In this present study we had explored not only the
demographical and socio-economic aspects but also seasonal
aspect and the hygiene habits of the patients to better understand
the factors related to the fungal skin diseases. It has been witnessed
in. this study, that among the fungal infected patients who were
married [71.93%], had secondary education [36.45%], earned
12000-20000tk monthly [38.06%] and had upper-middle class
status [38.06%] had higher prevalence. Moreover, patients who
were Muslims [86.13%], had businesses [39.73%], lived in urban
areas [69.35%], used tap water as the source of water [69.35%]
also had higher prevalence of fungal infections of skin. In case of
personal hygiene of the patients, who wears cotton clothes regularly
[27.74%], baths regularly [60%], shares personal items [63.87%],
had recurrent infections [62.9%] and had overcrowding of family
[66.13%] had higher prevalence. Additionally, in summer season
fungal infections had higher prevalence [59.68%]. This study had
found high prevalence in Muslims as the study was conducted in an
Islamic country.
There are several studies conducted in Bangladesh had found
different results than ours.
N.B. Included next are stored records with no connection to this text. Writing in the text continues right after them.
(* ===== verification/MrShuffle.v ===== *)
(** * The files between map and reduce

    Lemmas on the files through which map tasks hand their pairs to reduce tasks: the names that
    [src/src/mr/worker.go] and [src/src/mr/coordinator.go] give to temporary, intermediate and output
    files, the renaming of the files of a finished task, and what reduce tasks find when the
    intermediate files hold the pairs [T], whatever tasks have written them. *)

From S2P Require Import Prelude GoStrings Fnv MrCoordinator MrWorker.
From stdpp Require Import pretty.

(** ** File names *)

Definition letter_t : Ascii.ascii := Ascii.ascii_of_nat 116.

Lemma pretty_no_t (z : Z) : (0 <= z)%Z -> count_char letter_t (pretty z) = 0.
Proof.
  intros Hz. apply pretty_chars; [done|]. apply not_digit.
  intros n Hn. do 10 (destruct n as [|n]; [done|]). lia.
Qed.

(** Intermediate and output files. *)
Definition m_name (i r : Z) : string := "m-out-" +:+ pretty i +:+ "-" +:+ pretty r.

Lemma remove_from_app s t : count_char letter_t s = 0 ->
  remove_from "temp" 0 (s +:+ t) = s +:+ remove_from "temp" 0 t.
Proof.
  induction s as [|c s IH]; [done|]. rewrite !append_cons.
  cbn [count_char remove_from String.prefix]. case_bool_decide as Hc; [lia|]. intros H.
  destruct (Ascii.ascii_dec _ c) as [<-|_]; [done|]. by rewrite IH.
Qed.

Lemma remove_from_none s : count_char letter_t s = 0 -> remove_from "temp" 0 s = s.
Proof.
  intros H. rewrite <- (append_nil_r s) at 1. rewrite remove_from_app by done.
  apply append_nil_r.
Qed.

Lemma RemoveAll_m_name i r :
  (0 <= i)%Z -> (0 <= r)%Z -> RemoveAll ("temp" +:+ m_name i r) "temp" = m_name i r.
Proof.
  intros Hi Hr. unfold RemoveAll, m_name.
  change (remove_from "temp" 0 ("temp" +:+ "m-out-" +:+ ?x))
    with ("m-out-" +:+ remove_from "temp" 0 x).
  rewrite remove_from_app by by apply pretty_no_t.
  rewrite remove_from_app by done. by rewrite remove_from_none by by apply pretty_no_t.
Qed.

Lemma RemoveAll_mr_name r :
  (0 <= r)%Z -> RemoveAll ("tempmr-out-" +:+ pretty r) "temp" = "mr-out-" +:+ pretty r.
Proof.
  intros Hr. unfold RemoveAll.
  change (remove_from "temp" 0 ("tempmr-out-" +:+ ?x))
    with ("mr-out-" +:+ remove_from "temp" 0 x).
  by rewrite remove_from_none by by apply pretty_no_t.
Qed.

Lemma Split_m_name i r :
  (0 <= i)%Z -> (0 <= r)%Z -> Split (m_name i r) "-" = ["m"; "out"; pretty i; pretty r].
Proof.
  intros Hi Hr. unfold m_name.
  change ("m-out-" +:+ ?x) with ("m" +:+ "-" +:+ "out" +:+ "-" +:+ x).
  rewrite !(Split_first dash "" "m"), !(Split_first dash "" "out") by done.
  rewrite (Split_first dash "") by by apply pretty_no_dash.
  by rewrite (Split_single dash "") by by apply pretty_no_dash.
Qed.

Lemma reduceId_m_name i r : (0 <= i)%Z -> (0 <= r)%Z -> reduceId (m_name i r) = pretty r.
Proof. intros Hi Hr. unfold reduceId. by rewrite Split_m_name. Qed.

Lemma m_name_inj i r j q :
  (0 <= i)%Z -> (0 <= r)%Z -> (0 <= j)%Z -> (0 <= q)%Z -> m_name i r = m_name j q -> i = j /\ r = q.
Proof.
  intros Hi Hr Hj Hq H. apply (f_equal (fun s => Split s "-")) in H.
  rewrite !Split_m_name in H by done. injection H as H1 H2.
  split; by apply (inj pretty).
Qed.

Lemma pretty_no_slash (z : Z) : (0 <= z)%Z -> count_char slash (pretty z) = 0.
Proof.
  intros Hz. apply pretty_chars; [done|]. apply not_digit.
  intros n Hn. do 10 (destruct n as [|n]; [done|]). lia.
Qed.

Lemma match_m_name i r :
  (0 <= i)%Z -> (0 <= r)%Z -> match_pattern "m-out-*-*" (m_name i r) = true.
Proof.
  intros Hi Hr. unfold m_name. change "m-out-*-*" with ("m-out-" +:+ String star "-*").
  rewrite match_literal by done. apply match_star; [by apply pretty_no_slash|].
  change "-*" with ("-" +:+ "*"). rewrite match_literal by done.
  rewrite <- (append_nil_r (pretty r)). apply match_star; [by apply pretty_no_slash|done].
Qed.

(** ** Renaming the files of a task *)

Lemma renameTempFiles_spec (fs : FS) l :
  NoDup l -> (forall f, f ∈ l -> is_Some (fs !! f)) ->
  (forall f g, f ∈ l -> g ∈ l -> RemoveAll f "temp" ≠ g) ->
  (forall f g, f ∈ l -> g ∈ l -> RemoveAll f "temp" = RemoveAll g "temp" -> f = g) ->
  exists fs', renameTempFiles fs l = (fs', false) /\
    (forall f, f ∈ l -> fs' !! RemoveAll f "temp" = fs !! f) /\
    (forall f, f ∈ l -> fs' !! f = None) /\
    (forall f, f ∉ l -> f ∉ (fun g => RemoveAll g "temp") <$> l -> fs' !! f = fs !! f).
Proof.
  intros Hnd. revert fs. induction Hnd as [|f l Hf Hnd IH]; intros fs Hin Hdis Hinj.
  { exists fs. split_and!; [done|set_solver|set_solver|done]. }
  simpl. unfold Rename. destruct (Hin f) as [c Hc]; [left|]. rewrite Hc.
  set (fs1 := <[RemoveAll f "temp" := c]> (delete f fs)).
  assert (forall g, g ≠ f -> g ≠ RemoveAll f "temp" -> fs1 !! g = fs !! g) as H1.
  { intros g Hg Hg'. unfold fs1. by rewrite lookup_insert_ne, lookup_delete_ne. }
  assert (forall g, g ∈ l -> fs1 !! g = fs !! g) as Hl.
  { intros g Hg. apply H1; [by intros ->|]. intros ->. by apply (Hdis f (RemoveAll f "temp")); [left|right|]. }
  destruct (IH fs1) as (fs' & -> & R1 & R2 & R3).
  - intros g Hg. rewrite Hl by done. apply Hin. by right.
  - intros g h Hg Hh. by apply Hdis; right.
  - intros g h Hg Hh. by apply Hinj; right.
  - assert (forall g, g = f \/ g = RemoveAll f "temp" -> fs' !! g = fs1 !! g) as Hff.
    { intros g Hg. apply R3.
      - intros Hgl. destruct Hg as [->| ->]; [done|]. by apply (Hdis f (RemoveAll f "temp")); [left|right|].
      - intros (h & E & Hh)%list_elem_of_fmap. destruct Hg as [->| ->].
        + by apply (Hdis h f); [right|left|].
        + apply Hf. rewrite (Hinj f h); [done|left|by right|done]. }
    exists fs'. split; [done|]. split_and!.
    + intros g [->|Hg]%elem_of_cons.
      * rewrite Hff by by right. unfold fs1. by rewrite lookup_insert_eq.
      * rewrite R1, Hl by done. done.
    + intros g [->|Hg]%elem_of_cons; [|by apply R2]. rewrite Hff by by left. unfold fs1.
      rewrite lookup_insert_ne, lookup_delete_eq; [done|]. by apply Hdis; left.
    + intros g [Hg1 Hg2]%not_elem_of_cons [Hg3 Hg4]%not_elem_of_cons.
      rewrite R3 by done. by apply H1.
Qed.

(** ** Pairs and their files *)

(** The pairs of [T] that are in file [f]. *)
Definition pairs_of (T : list (string * KeyValue)) (f : string) : list KeyValue :=
  (filter (fun t => t.1 = f) T).*2.

Lemma pairs_of_app T1 T2 f : pairs_of (T1 ++ T2) f = pairs_of T1 f ++ pairs_of T2 f.
Proof. unfold pairs_of. by rewrite filter_app, fmap_app. Qed.

Lemma pairs_of_none T f : f ∉ T.*1 -> pairs_of T f = [].
Proof.
  intros Hf. unfold pairs_of. rewrite list_filter_none; [done|]. intros t Ht <-. apply Hf.
  by apply list_elem_of_fmap_2.
Qed.

(** The intermediate files hold the pairs [T]. *)
Definition mid (T : list (string * KeyValue)) (fs : FS) : Prop :=
  forall f, String.prefix "m-out-" f = true ->
    fs !! f = if decide (f ∈ T.*1) then Some (lines (pairs_of T f)) else None.

(** The intermediate files of a reducer id, and the ids. *)
Definition files_of (fs : FS) (k : string) : list string :=
  filter (fun f => reduceId f = k) (Glob fs "m-out-*-*").

Section Shuffle.
Context (visit : gset string -> list string) (nReduce : Z).

(** The reducer of a key. *)
Definition bucket (key : string) : Z := Z.rem (ihash key) nReduce.

Lemma outFilename_m_name i kv : outFilename i nReduce kv = "temp" +:+ m_name i (bucket (Key kv)).
Proof. reflexivity. Qed.

(** Every pair is in a file of its reducer. *)
Definition tagged (T : list (string * KeyValue)) : Prop :=
  forall t, t ∈ T -> exists i, (0 <= i)%Z /\ t.1 = m_name i (bucket (Key t.2)).

Definition reduce_ids (fs : FS) : list string :=
  visit (dom (group_by reduceId id (Glob fs "m-out-*-*") ∅)).

(** The pairs a reduce task reads, and what it writes. *)
Definition pairs_in (T : list (string * KeyValue)) (fs : FS) (k : string) : list KeyValue :=
  concat (pairs_of T <$> files_of fs k).

Definition grouped (T : list (string * KeyValue)) (fs : FS) (k : string) : gmap string (list string) :=
  group_by Key Value (pairs_in T fs k) ∅.

Definition output (reducef : string -> list string -> string) (T : list (string * KeyValue)) (fs : FS) (k : string) : string :=
  results reducef (grouped T fs k) (visit (dom (grouped T fs k))).

Hypothesis Hvisit : visits visit.
Hypothesis HnReduce : (0 < nReduce)%Z.

Lemma bucket_range key : (0 <= bucket key < nReduce)%Z.
Proof.
  pose proof (ihash_range key). unfold bucket.
  rewrite Z.rem_mod_nonneg by lia. apply Z.mod_pos_bound. lia.
Qed.

Context (T : list (string * KeyValue)) (HT : tagged T).

Lemma tagged_reduceId t : t ∈ T -> reduceId t.1 = pretty (bucket (Key t.2)).
Proof.
  intros (i & Hi & ->)%HT. apply reduceId_m_name; [done|apply bucket_range].
Qed.

Lemma tagged_name f : f ∈ T.*1 -> exists i r, f = m_name i r /\ (0 <= i)%Z /\ (0 <= r)%Z.
Proof.
  intros (t & -> & (i & Hi & ->)%HT)%list_elem_of_fmap. eexists i, _. split; [done|].
  pose proof (bucket_range (Key t.2)). lia.
Qed.

Context (fs : FS) (Hfs : mid T fs).

Lemma mid_lookup f : f ∈ T.*1 -> fs !! f = Some (lines (pairs_of T f)).
Proof.
  intros Hf. rewrite Hfs, decide_True; [done|done|].
  apply tagged_name in Hf as (i & r & -> & _). unfold m_name. apply GoStrings.prefix_app.
Qed.

Lemma Glob_names f : f ∈ Glob fs "m-out-*-*" <-> f ∈ T.*1.
Proof.
  rewrite elem_of_Glob. split.
  - intros [Hs Hm]. apply (match_prefix "m-out-" "*-*") in Hm; [|done]. rewrite Hfs in Hs by done.
    destruct (decide _); [done|by destruct Hs].
  - intros Ht. rewrite mid_lookup by done. split; [done|].
    apply tagged_name in Ht as (i & r & -> & Hi & Hr). by apply match_m_name.
Qed.

Lemma elem_of_files_of f k : f ∈ files_of fs k <-> f ∈ T.*1 /\ reduceId f = k.
Proof. unfold files_of. rewrite list_elem_of_filter, Glob_names. tauto. Qed.

(** The pairs a reduce task reads are those whose key hashes to it. *)
Lemma pairs_in_perm r :
  pairs_in T fs (pretty r) ≡ₚ filter (fun kv => bucket (Key kv) = r) T.*2.
Proof.
  set (P := fun t : string * KeyValue => reduceId t.1 = pretty r).
  assert ((filter P T).*2 = filter (fun kv => bucket (Key kv) = r) T.*2) as <-.
  { apply filter_fmap_snd. intros t Ht. unfold P. rewrite tagged_reduceId by done.
    split; [apply (inj pretty)|by intros ->]. }
  assert (pairs_in T fs (pretty r)
    = (concat ((fun f => filter (fun t => t.1 = f) (filter P T)) <$> files_of fs (pretty r))).*2) as ->.
  { rewrite fmap_concat, <- list_fmap_compose. unfold pairs_in. f_equal. apply list_fmap_ext.
    intros i f Hi%list_elem_of_lookup_2. apply list_elem_of_filter in Hi as [Hi _].
    unfold pairs_of. simpl. f_equal. rewrite list_filter_filter.
    apply list_filter_iff. intros t. unfold P. split; [intros <-; done|by intros []]. }
  apply fmap_Permutation, concat_filter_perm.
  - apply NoDup_filter, NoDup_Glob.
  - intros t [Ht Hin]%list_elem_of_filter. apply elem_of_files_of. split; [|done].
    by apply list_elem_of_fmap_2.
Qed.

Lemma reduce_ids_elem k :
  k ∈ reduce_ids fs <-> exists kv, kv ∈ T.*2 /\ k = pretty (bucket (Key kv)).
Proof.
  unfold reduce_ids.
  rewrite (Hvisit _), elem_of_elements, group_by_dom, dom_empty_L, union_empty_l_L.
  rewrite elem_of_list_to_set, list_elem_of_fmap. setoid_rewrite Glob_names. split.
  - intros (f & -> & (t & -> & Ht)%list_elem_of_fmap). exists t.2.
    split; [by apply list_elem_of_fmap_2|]. by apply tagged_reduceId.
  - intros (kv & (t & -> & Ht)%list_elem_of_fmap & ->). exists t.1.
    split; [by rewrite tagged_reduceId|by apply list_elem_of_fmap_2].
Qed.

Lemma NoDup_reduce_ids : NoDup (reduce_ids fs).
Proof. unfold reduce_ids. rewrite (Hvisit _). apply NoDup_elements. Qed.

(** No more reduce tasks than reducers. *)
Lemma length_reduce_ids : length (reduce_ids fs) <= Z.to_nat nReduce.
Proof.
  rewrite <- (length_seqZ 0 nReduce), <- (length_fmap (pretty (A := Z))).
  apply submseteq_length, NoDup_submseteq; [apply NoDup_reduce_ids|].
  intros k (kv & _ & ->)%reduce_ids_elem. apply list_elem_of_fmap_2, elem_of_seqZ.
  pose proof (bucket_range (Key kv)). lia.
Qed.

(** The files of a reduce task: never none, named after its id, and readable in every directory
    with the same intermediate files. *)
Lemma files_of_spec fs1 k :
  Forall clean T.*2 -> mid T fs1 -> k ∈ reduce_ids fs ->
  exists f fl, files_of fs k = f :: fl /\ Split f "-" !! 3 = Some k /\
    Forall2 (fun f kvs => fs1 !! f = Some (lines kvs) /\ Forall clean kvs) (f :: fl)
      (pairs_of T <$> f :: fl) /\ pairs_in T fs k ≠ [].
Proof.
  intros Hcl Hfs1 (kv & Hkv & ->)%reduce_ids_elem.
  assert (pairs_in T fs (pretty (bucket (Key kv))) ≠ []) as Hne.
  { intros E. pose proof (pairs_in_perm (bucket (Key kv))) as Hp. rewrite E in Hp.
    apply (not_elem_of_nil kv). rewrite Hp. by apply list_elem_of_filter. }
  destruct (files_of fs _) as [|f fl] eqn:E; [unfold pairs_in in Hne; by rewrite E in Hne|].
  exists f, fl. split; [done|]. rewrite <- E. split_and!; [| |done].
  - assert (f ∈ T.*1 /\ reduceId f = pretty (bucket (Key kv))) as [Hft Hid]
      by (apply elem_of_files_of; rewrite E; left).
    apply tagged_name in Hft as (i & r & -> & Hi & Hr0).
    rewrite reduceId_m_name in Hid by lia. rewrite Split_m_name by lia. simpl. by rewrite Hid.
  - apply Forall2_fmap_r, Forall_Forall2_diag, Forall_forall. intros g [Hg Hid]%elem_of_files_of. split.
    + rewrite Hfs1, decide_True; [done|done|].
      apply tagged_name in Hg as (i & r & -> & _). unfold m_name. apply GoStrings.prefix_app.
    + unfold pairs_of. apply Forall_forall. intros kv' (t & -> & [_ Ht]%list_elem_of_filter)%list_elem_of_fmap.
      rewrite Forall_forall in Hcl. by apply Hcl, list_elem_of_fmap_2.
Qed.

(** What an output file holds: the keys of a reducer, and all their values. *)
Lemma output_spec r :
  let m := grouped T fs (pretty r) in
  NoDup (visit (dom m)) /\
  (forall k, k ∈ visit (dom m) <-> k ∈ Key <$> T.*2 /\ bucket k = r) /\
  (forall k, bucket k = r ->
     default [] (m !! k) ≡ₚ Value <$> filter (fun kv => Key kv = k) T.*2).
Proof.
  intros m. pose proof (pairs_in_perm r) as Hp. split_and!.
  - rewrite (Hvisit _). apply NoDup_elements.
  - intros k. rewrite (Hvisit _), elem_of_elements. unfold m, grouped.
    rewrite group_by_dom, dom_empty_L, union_empty_l_L, elem_of_list_to_set, Hp.
    rewrite !list_elem_of_fmap. setoid_rewrite list_elem_of_filter. naive_solver.
  - intros k Hk. unfold m, grouped. rewrite group_by_default, lookup_empty. simpl.
    apply fmap_Permutation. rewrite Hp, list_filter_filter_l; [done|]. by intros kv <-.
Qed.
End Shuffle.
According to them, the prevalence was
higher is rural areas [15], among students [10], patients from low
socio-economic status [9], among illiterate patients [9,10], in rainy
season [8]. According to Khanum et al. 52.16% of the patients
with low socio-economic status showed a high reoccurrence of
skin disease which contradicts our study result [8]. From these
observations it can be said that skin infections in patients is very
frequent in urban regions even if the urban cities of the country
have improved standard of living, hygiene and sanitation, better
quality healthcare facilities, education, and nutritious food to lessen
the fungal skin diseases rather than the rural part of country. So, the
present study has tried to give an approximate fungal skin disease
prevalence scenario with related factors of the whole country.
Conclusion
Present cross-sectional study has provided some unique results and findings which would add to the scientific literature and health policies as it is first of its kind. No other research work has evaluated the prevalence of fungal skin diseases of an urban city with associated factors in Bangladesh. Moreover, this work can also be scaled up to other pathogens of skin diseases. However, there is no vaccine against skin diseases it is very difficult to control its transmission so to control this disease is to improve socioeconomic condition, change the personal hygiene behaviour and taking appropriate preventive measures.